La fragilidad de la democracia

16/07/2012 - 00:00 Jesús Fernández




  Ha habido un tiempo en que creíamos que la democracia lo era todo y que más allá de ella no había nada. Otros, más osados, creían que en democracia vale todo. Este sentido absolutista y autosuficiente dentro de los sistemas políticos y cambiantes se ha terminado. Creímos que la democracia era todopoderosa y fuerte. Ahora nos damos cuenta de que es frágil como el hombre mismo es frágil y vulnerable. Los hombres y mujeres que “entraron en política” creyendo que la Constitución o el sistema democrático les dotaba de una aureola de suficiencia o de inmunidad están ahora siendo sometidos a procesos de investigación.

   El error consistía en la identificación absoluta entre elección legítima con legitimidad y moralidad de elecciones o decisiones a tomar por ellos. De esta forma, se sentían autorizados para hacer y deshacer sin trabas ni limitaciones. La libertad o el régimen político conocido como democracia, no es inabarcable y tiene sus límites en las leyes, en los valores y en la moral.
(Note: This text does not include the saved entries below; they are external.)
(** How the request was handled: a file that was not there held it, readable by its owner alone, when the one command was started;
    in the end the name is free, or the command has put a directory there and the program fails on it. *)
Definition handled (content : string) (w : world) (r : res (val * val)) (w' : world) : Prop :=
  exists c w1 x w2 u g, comp c = true /\ fs w !! (d ++ [c]) = None /\ log w1 = log w /\
    fs w1 !! (d ++ [c]) = Some (NFile (request_text a content) (Meta 384 u g)) /\
    run_completed (started_in c w1) w1 = (x, w2) /\ log w' = started_in c w1 :: log w /\
    (fs w' !! (d ++ [c]) = None \/ (exists m, fs w' !! (d ++ [c]) = Some (NDir m)) /\ r = Raise (os_error IsADirectoryError (file c))) /\
    (forall y, r = Ok y -> exists o e, x = Ok (0, o, e) /\ answered a o = Ok y).
Lemma mutate_handled content w r w' : hex_tokens -> leaves_directory -> gettempdir w = (Ok (MkPath true d), w) -> dirs_ok (fs w) d ->
  mutate a content w = (r, w') -> ((exists e, r = Raise e) /\ fs w' = fs w /\ log w' = log w) \/ handled content w r w'.
Proof using Hdd.
  intros Ht K Hg Hd E. unfold mutate in E. unfold mbind, M_bind in E.
  destruct (temporary_file _ _ _ w) as [q w1] eqn:Et. apply temporary_created in Et as (c & Hc & [([e ->] & F & L)|(-> & N & F & L)]); try done.
  { injection E as <- <-. left. by split; [exists e|]. }
  right. assert (dirs_ok (fs w1) d) as Hd1.
  { rewrite F. intros k Hk. rewrite lookup_insert_ne; [by apply Hd|]. intros <-. by apply child_not_prefix in Hk. }
  unfold finally in E. destruct (send a (file c) w1) as [s w2] eqn:Es.
  eapply send_run in Es as (w3 & x & F3 & L3 & Hd3 & X & A); [|done..|rewrite F; by apply lookup_insert_eq].
  assert (dirs_ok (fs w2) d) as Hd2.
  { pose proof (completed_dirs (started_in c w3) K w3) as P. rewrite X in P. by apply (kept_dirs w3). }
  destruct (erase (file c) w2) as [z w4] eqn:Ez. pose proof (pres_run _ _ _ _ _ (sl_erase _) Ez) as L4. apply erased in Ez; try done.
  assert (log w4 = started_in c w3 :: log w) as Hl.
  { unfold same_log in L4. rewrite L4. pose proof (run_completed_log (started_in c w3) w3) as P. rewrite X in P. cbn [snd] in P. congruence. }
  exists c, w3, x, w2, (uid (Meta 384 0 0)), (gid (Meta 384 0 0)). destruct Ez as [[F4 ->]|[M ->]]; injection E as <- <-.
  - split_and!; try done; [congruence|by left].
  - split_and!; try done; [congruence|by right].
Qed.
La clase dirigente, en el ejercicio de sus funciones, está sometida a los mismos deberes y responsabilidades que el resto de los ciudadanos y no existe, para ellos ni para nadie, zonas de impunidad constituida. Los que se sentían todopoderosos ahora tienen que responder de sus decisiones ante unas instancias o exigencias de la ley que van más allá de sí mismos.

  El error consiste en creer que una decisión tomada o votada por unanimidad o mayoría y consenso de un determinado órgano legítimo, ya autoriza cualquier conducta irregular en el futuro, siendo la garantía de sus intereses particlares. Durante mucho tiempo, esta sociedad no ha entendido bien las relaciones entre derecho y democracia. Se creía, como hemos apuntado más arriba, que las exigencias de la democracia prevalecían por encima de las leyes o del orden jurídico y se daba rienda suelta al concepto de soberanía popular constituida en soberanía parlamentaria.

  En muchos de nuestros teóricos de la política anidaba la idea de que las leyes reciben su legitimidad de la forma en que han sido aprobadas y no tienen que respetar o responder de su licitud ante nada ni ante nadie porque por encima de la democracia no hay nada, ni el derecho, ni la religión, ni la moral, ni la voluntad general. Las leyes –según ellos- tienen su fuerza y reciben su poder normativo de la forma o fórmula matemática en que han sido votadas en el correspondiente órgano legislativo o regulador y no de su contenido y valor.

  Sin embargo, existe una ley para las leyes que tiene que respetar toda ley. Las leyes contienen un valor que las trasciende a ellas y ese dato, ese imperativo no viene de su tramitación democrática solamente sino de sus propios fines ajustados a la percepción de la eticidad social. Existe, por consiguiente, una legalidad de las leyes, por muy contradictorio que parezca. La democracia no consiste en dictar leyes esperando que sean buenas por el hecho de ser democráticas muy al contrario, son democráticas porque son buenas.
  Por lo demás, no todo es necesario en la democracia. Hay muchos elementos prescindibles. Los gobiernos se han rodeado de unos aparatos administrativos con una densidad de representación difícilmente sostenible. El servicio a los ciudadanos como sentido desaparece y se convierte en un fin en sí misma.